Acer tataricum subsp. ginnala, the Amur maple, often treated as a distinct species Acer ginnala, is a plant species with woody stems native to northeastern Asia from easternmost Mongolia east to Korea and Japan, and north to the Russian Far East in the Amur River valley. It is a small maple with deciduous leaves that is sometimes grown as a garden subject, in parks, or as a street tree.

== Description ==
It is a deciduous spreading shrub or small tree growing to 3–10 m tall, with a short trunk up to 20–40 cm diameter and slender branches. The bark is thin, dull grey-brown, and smooth at first but becoming shallowly fissured on old plants.
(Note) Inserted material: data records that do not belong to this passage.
(** [check_for_corruption]: [true] when a header is broken. *)
Fixpoint corruption_loop (fuel : nat) (curr : Z) (m : gmap Z header) : res bool :=
  match fuel with
  | O => NoFuel
  | Datatypes.S fuel =>
      if curr =? 0 then mret false
      else
        hd ← access (m !! curr);
        if ((next hd <? 0xffffffffd0000000 - 1) && negb (next hd =? 0))
           || (next hd =? 0xffffffffffffffff) || negb (check_magic hd)
        then mret true
        else corruption_loop fuel (next hd) m
  end.
Definition check_for_corruption (h : heap) : res bool :=
  corruption_loop (Datatypes.S (length (map_to_list (headers h)))) (head h) (headers h).

(** The static state before [init], on a machine [k]. *)
Definition boot (k : paging.kernel S) (info : Z) : heap :=
  mk k info 0 0 heap_base heap_base ∅ (fun _ => 0).
End ops.
Arguments heap S : clear implicits.
End alloc.

(** ** Specification *)

(** The list of blocks in the order of the [next] pointers: the headers with
    their addresses. *)
Definition first (L : list (Z * alloc.header)) : Z := match L with (a, _) :: _ => a | [] => 0 end.

Fixpoint linked (L : list (Z * alloc.header)) : Prop :=
  match L with
  | [] => True
  | (_, hd) :: L => alloc.next hd = first L /\ linked L
  end.

(** The blocks lie between [lo] and [hi], in order and without overlap. *)
Fixpoint spans (lo : Z) (L : list (Z * alloc.header)) (hi : Z) : Prop :=
  match L with
  | [] => lo <= hi
  | (a, hd) :: L =>
      lo <= a /\ 0 <= alloc.size hd /\ alloc.check_magic hd = true /\
      spans (a + alloc.sizeof_header + alloc.size hd) L hi
  end.

(** The regions handed out: start and size of the blocks that are not free. *)
Definition live (L : list (Z * alloc.header)) : list (Z * Z) :=
  (fun ah => (ah.1 + alloc.sizeof_header, alloc.size ah.2)) <$>
    filter (fun ah => alloc.is_free ah.2 = false) L.

(** The mapped part of the heap: every page below [current_heap_page_offset]. *)
Record mapped_ok {S} `{FrameAllocator S} (own : gmap Z (nat * Z)) (root : Z) (h : alloc.heap S) : Prop := {
  m_space : space_ok own root (alloc.kern h);
  m_info : alloc.kernel_info h = to_virt root;
  m_page : alloc.heap_base <= alloc.current_heap_page_offset h <= 2 ^ 64 - 4096 /\
           alloc.current_heap_page_offset h mod 4096 = 0;
  m_mapped : forall v, alloc.heap_base <= v < alloc.current_heap_page_offset h ->
               is_Some (translate (paging.mem (alloc.kern h)) root v) }.

(** The invariant of the heap, with the abstract list of its blocks. *)
Record heap_ok {S} `{FrameAllocator S} (own : gmap Z (nat * Z)) (root : Z) (h : alloc.heap S)
    (L : list (Z * alloc.header)) : Prop := {
  ok_mapped : mapped_ok own root h;
  ok_headers : alloc.headers h = list_to_map L;
  ok_linked : linked L;
  ok_head : alloc.head h = first L;
  ok_tail : alloc.tail h = default 0 (fst <$> last L);
  ok_spans : spans alloc.heap_base L (alloc.current_heap_offset h);
  ok_page : alloc.current_heap_offset h < alloc.current_heap_page_offset h }.

(** ** Lemmas *)

Section lists.
Implicit Types L : list (Z * alloc.header).

Lemma spans_le lo L hi : spans lo L hi -> lo <= hi.
Proof.
  revert lo. induction L as [| [a hd] L IH]; intros lo; cbn [spans]; [done |].
  intros (? & ? & _ & ?%IH). unfold alloc.sizeof_header in *. lia.
Qed.

Lemma spans_elem lo L hi a hd :
  spans lo L hi -> (a, hd) ∈ L ->
  lo <= a /\ 0 <= alloc.size hd /\ alloc.check_magic hd = true /\ a + 64 + alloc.size hd <= hi.
Proof.
  revert lo. induction L as [| [b hb] L IH]; intros lo; cbn [spans]; [set_solver |].
  intros (H1 & H2 & H3 & H4) [[= -> ->] | Hin]%elem_of_cons.
  - apply spans_le in H4. unfold alloc.sizeof_header in *. split_and!; done || lia.
  - apply IH in H4 as (? & ? & ? & ?); [| done]. unfold alloc.sizeof_header in *. split_and!; done || lia.
Qed.

Lemma spans_mono lo L hi hi' : spans lo L hi -> hi <= hi' -> spans lo L hi'.
Proof.
  revert lo. induction L as [| [b hb] L IH]; intros lo; cbn [spans]; [lia |].
  intros (H1 & H2 & H3 & H4) Hle. eauto.
Qed.

Lemma spans_app lo L1 mid L2 hi : spans lo L1 mid -> spans mid L2 hi -> spans lo (L1 ++ L2) hi.
Proof.
  revert lo. induction L1 as [| [b hb] L IH]; intros lo; cbn [spans app].
  - intros H. destruct L2 as [| [a ha] L2]; cbn [spans]; [lia |]. intros (? & ? & ? & ?). split_and!; done || lia.
  - intros (H1 & H2 & H3 & H4) H5. eauto.
Qed.

Lemma spans_nodup lo L hi : spans lo L hi -> NoDup L.*1.
Proof.
  revert lo. induction L as [| [b hb] L IH]; intros lo; cbn [spans fmap list_fmap]; [constructor |].
  intros (H1 & H2 & H3 & H4). constructor; [| by eapply IH].
  intros ([b' hb'] & E & Hin)%list_elem_of_fmap. simpl in E. subst b'.
  destruct (spans_elem _ _ _ _ _ H4 Hin) as (Hle & _). unfold alloc.sizeof_header in Hle. lia.
Qed.

(** A change of the fields other than [size] and the magic keeps the layout. *)
Lemma spans_update lo L hi i a hd hd' :
  spans lo L hi -> L !! i = Some (a, hd) -> alloc.size hd' = alloc.size hd ->
  alloc.check_magic hd' = true -> spans lo (<[i := (a, hd')]> L) hi.
Proof.
  revert lo i. induction L as [| [b hb] L IH]; intros lo i; cbn [spans]; [done |].
  intros (H1 & H2 & H3 & H4) Hi Hs Hm. destruct i as [| i]; cbn in Hi |- *.
  - injection Hi as -> ->. rewrite Hs. done.
  - split_and!; try done. by eapply IH.
Qed.

Lemma linked_update L i a hd b : L !! i = Some (a, hd) -> linked L -> linked (<[i := (a, alloc.with_free b hd)]> L).
Proof.
  revert i. induction L as [| [c hc] L IH]; intros [| i] Hi; cbn [linked] in *; try done.
  - intros [H1 H2]. injection Hi as -> ->. done.
  - intros [H1 H2]. cbn in Hi |- *. split; [| by apply IH]. rewrite H1. destruct L as [| [d hd'] L]; [done |].
    destruct i; cbn in Hi |- *; [by injection Hi as -> -> | done].
Qed.

Lemma first_update L i a hd hd' : L !! i = Some (a, hd) -> first (<[i := (a, hd')]> L) = first L.
Proof. destruct L as [| [c hc] L], i; cbn; try done. by intros [= -> ->]. Qed.

Lemma fst_update L i a hd hd' : L !! i = Some (a, hd) -> (<[i := (a, hd')]> L).*1 = L.*1.
Proof.
  intros Hi. rewrite list_fmap_insert. apply list_insert_id. by rewrite list_lookup_fmap, Hi.
Qed.

Lemma last_fst L : fst <$> last L = last L.*1.
Proof. by rewrite fmap_last. Qed.

Lemma map_update L i a hd hd' :
  NoDup L.*1 -> L !! i = Some (a, hd) ->
  list_to_map (<[i := (a, hd')]> L) =@{gmap Z alloc.header} <[a := hd']> (list_to_map L).
Proof.
  intros Hn Hi. apply map_eq. intros x. apply option_eq. intros y.
  assert (Hn' : NoDup (<[i := (a, hd')]> L).*1) by (by erewrite fst_update).
  rewrite <- elem_of_list_to_map by done. rewrite lookup_insert_Some, <- elem_of_list_to_map by done.
  rewrite !list_elem_of_lookup. assert (Hlen := lookup_lt_Some _ _ _ Hi). split.
  - intros (j & Hj). apply list_lookup_insert_Some in Hj as [(-> & [= <- <-] & _) | [Hne Hj]]; [by left | right].
    split; [| by eauto]. intros ->. apply Hne. eapply (NoDup_lookup L.*1 i j); [done | |];
      rewrite list_lookup_fmap; [by rewrite Hi | by rewrite Hj].
  - intros [[-> ->] | [Hne (j & Hj)]]; [exists i; by apply list_lookup_insert_eq |].
    exists j. rewrite list_lookup_insert_ne; [done |]. intros ->. congruence.
Qed.
End lists.

Section blocks.
Implicit Types L : list (Z * alloc.header).

Definition fits (sz : Z) (ah : Z * alloc.header) : Prop :=
  alloc.is_free ah.2 = true /\ sz <= alloc.size ah.2.

#[local] Instance fits_dec sz ah : Decision (fits sz ah).
Proof. unfold fits. apply _. Defined.

(** First fit: the search returns the first block that fits, or null. *)
Lemma free_block_loop_ok fuel sz m L :
  (length L < fuel)%nat -> linked L -> Forall (fun ah => ah.1 <> 0 /\ m !! ah.1 = Some ah.2) L ->
  alloc.free_block_loop fuel (first L) sz m =
    Ret (match list_find (fits sz) L with Some (_, ah) => ah.1 | None => 0 end).
Proof.
  revert fuel. induction L as [| [a hd] L IH]; intros [| fuel] Hf Hl Hm; cbn [length] in Hf; try lia; [done |].
  cbn [alloc.free_block_loop first]. apply Forall_cons in Hm as [[Ha Hm0] Hm]. cbn in Ha, Hm0.
  rewrite (proj2 (Z.eqb_neq a 0) Ha), Hm0. cbn [access mbind res_bind list_find].
  destruct Hl as [Hn Hl]. rewrite Hn. destruct (decide (fits sz (a, hd))) as [[Hfr Hsz] | Hno]; cbn in *.
  - rewrite Hfr, (proj2 (Z.leb_le _ _) Hsz). done.
  - replace (alloc.is_free hd && (sz <=? alloc.size hd)) with false.
    + rewrite IH by (done || lia). by destruct (list_find _ L) as [[i [b hb]] |].
    + symmetry. apply not_true_is_false. intros [H1 H2%Z.leb_le]%andb_true_iff. by apply Hno.
Qed.

Lemma chain_lookup lo L hi :
  0 < lo -> spans lo L hi ->
  Forall (fun ah => ah.1 <> 0 /\ (list_to_map L : gmap Z alloc.header) !! ah.1 = Some ah.2) L.
Proof.
  intros Hlo Hs. apply Forall_forall. intros [a hd] Hin. cbn.
  split; [destruct (spans_elem _ _ _ _ _ Hs Hin); lia |].
  by apply elem_of_list_to_map_1; [eapply spans_nodup |].
Qed.

Lemma chain_length L : NoDup L.*1 -> length (map_to_list (list_to_map L : gmap Z alloc.header)) = length L.
Proof. intros Hn. by rewrite map_to_list_to_map. Qed.

(** Marking a block changes the live regions by that block. *)
Lemma live_mark L i a hd :
  L !! i = Some (a, hd) -> alloc.is_free hd = true ->
  live (<[i := (a, alloc.with_free false hd)]> L) ≡ₚ (a + alloc.sizeof_header, alloc.size hd) :: live L.
Proof.
  intros Hi Hf. assert (Hlen := lookup_lt_Some _ _ _ Hi).
  rewrite insert_take_drop by done. rewrite <- (take_drop_middle L i (a, hd) Hi) at 3.
  unfold live. rewrite !filter_app, !filter_cons. cbn. rewrite Hf. cbn.
  rewrite !fmap_app. cbn. by rewrite Permutation_middle.
Qed.

Lemma live_free L i a hd :
  L !! i = Some (a, hd) -> alloc.is_free hd = false ->
  live L ≡ₚ (a + alloc.sizeof_header, alloc.size hd) :: live (<[i := (a, alloc.with_free true hd)]> L).
Proof.
  intros Hi Hf. assert (Hlen := lookup_lt_Some _ _ _ Hi).
  rewrite insert_take_drop by done. rewrite <- (take_drop_middle L i (a, hd) Hi) at 1.
  unfold live. rewrite !filter_app, !filter_cons. cbn. rewrite Hf. cbn.
  rewrite !fmap_app. cbn. by rewrite Permutation_middle.
Qed.

(** The list after [add_block]: the old last block points to the new one. *)
Definition append (L : list (Z * alloc.header)) (b : Z) (hd : alloc.header) : list (Z * alloc.header) :=
  match last L with
  | Some (a, ha) => <[pred (length L) := (a, alloc.with_next b ha)]> L ++ [(b, hd)]
  | None => [(b, hd)]
  end.

Lemma append_snoc L a ha b hd : append (L ++ [(a, ha)]) b hd = L ++ [(a, alloc.with_next b ha); (b, hd)].
Proof.
  unfold append. rewrite last_snoc, length_app. cbn. rewrite Nat.add_1_r. cbn.
  rewrite insert_app_r_alt, Nat.sub_diag by lia. cbn. by rewrite <- app_assoc.
Qed.

Lemma first_app L a ha L' : first (L ++ (a, ha) :: L') = match L with [] => a | (c, _) :: _ => c end.
Proof. by destruct L as [| [c hc] L]. Qed.

Lemma linked_append L b sz : linked L -> linked (append L b (alloc.new_header sz)).
Proof.
  destruct L as [| [a ha] L _] using rev_ind; [done |]. rewrite append_snoc.
  induction L as [| [c hc] L IH]; cbn; [done |]. intros [H1 H2]. split; [| by apply IH].
  rewrite H1, !first_app. done.
Qed.

Lemma spans_append lo L hi b sz hi' :
  spans lo L hi -> hi <= b -> 0 <= sz -> b + 64 + sz <= hi' -> spans lo (append L b (alloc.new_header sz)) hi'.
Proof.
  intros Hs Hb Hsz Hhi. destruct L as [| [a ha] L _] using rev_ind.
  - cbn in *. unfold alloc.sizeof_header. split_and!; done || lia.
  - rewrite append_snoc. change (spans lo (L ++ [(a, ha)]) hi) in Hs. revert lo Hs.
    induction L as [| [c hc] L IH]; intros lo; cbn.
    + unfold alloc.sizeof_header. intros (H1 & H2 & H3 & H4). split_and!; done || lia.
    + intros (H1 & H2 & H3 & H4). eauto.
Qed.

Lemma live_append L b sz : live (append L b (alloc.new_header sz)) ≡ₚ (b + alloc.sizeof_header, sz) :: live L.
Proof.
  destruct L as [| [a ha] L _] using rev_ind; [done |]. rewrite append_snoc.
  unfold live. rewrite !filter_app, !filter_cons. cbn. rewrite !fmap_app. cbn.
  destruct (alloc.is_free ha) eqn:E; cbn.
  - rewrite app_nil_r. symmetry. apply Permutation_cons_append.
  - rewrite !(decide_True (P := false = false)) by done. cbn.
    etransitivity; [| symmetry; apply Permutation_cons_append]. by rewrite <- app_assoc.
Qed.

Lemma map_append L b hd lo hi :
  spans lo L hi -> hi <= b ->
  (list_to_map (append L b hd) : gmap Z alloc.header) =
    match last L with
    | Some (a, ha) => <[a := alloc.with_next b ha]> (<[b := hd]> (list_to_map L))
    | None => <[b := hd]> (list_to_map L)
    end.
Proof.
  intros Hs Hb. destruct L as [| [a ha] L _] using rev_ind; [done |].
  rewrite append_snoc, last_snoc. assert (Hn := spans_nodup _ _ _ Hs).
  destruct (spans_elem _ _ _ a ha Hs) as (_ & H0 & _ & Ha); [set_solver |].
  rewrite fmap_app in Hn. apply NoDup_app in Hn as (_ & Hd & _).
  assert (HL : forall x, x ∈ L.*1 -> x <> a /\ x <> b).
  { intros x Hx. split; [intros ->; apply (Hd a Hx); set_solver |]. intros ->.
    apply list_elem_of_fmap in Hx as ([b' hb] & E & Hin). cbn in E. subst b'.
    destruct (spans_elem _ _ _ b hb Hs) as (_ & ? & _ & ?); [set_solver | lia]. }
  rewrite !list_to_map_app. cbn. apply map_eq. intros x.
  destruct (decide (x ∈ L.*1)) as [Hx | Hx].
  - destruct (HL x Hx). rewrite !lookup_insert_ne by done.
    apply list_elem_of_fmap in Hx as ([x' hx] & -> & Hin). cbn in *.
    destruct ((list_to_map L : gmap Z alloc.header) !! x') eqn:E;
      [by rewrite !(lookup_union_Some_l _ _ _ _ E) |].
    apply not_elem_of_list_to_map in E. exfalso. apply E. apply list_elem_of_fmap. by exists (x', hx).
  - apply not_elem_of_list_to_map in Hx. rewrite lookup_union_r by done.
    destruct (decide (x = a)) as [-> |]; [by rewrite !lookup_insert_eq |].
    rewrite !(lookup_insert_ne _ a) by done. destruct (decide (x = b)) as [-> |].
    + by rewrite !lookup_insert_eq.
    + rewrite !lookup_insert_ne by done. rewrite lookup_union_r by done.
      by rewrite lookup_insert_ne by done.
Qed.
End blocks.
The leaves are opposite and simple, 4–10 cm long and 3–6 cm wide, deeply palmately lobed with three or five lobes, of which two small basal lobes (sometimes absent) and three larger apical lobes; the lobes are coarsely and irregularly toothed, and the upper leaf surface glossy. The leaves turn brilliant orange to red in autumn, and are on slender, often pink-tinged, petioles 3–5 cm long. The flowers are yellow-green, 5–8 mm diameter, produced in spreading panicles in spring as the leaves open. The fruit is a paired reddish samara, 8–10 mm long with a 1.5–2 cm wing, maturing in late summer to early autumn.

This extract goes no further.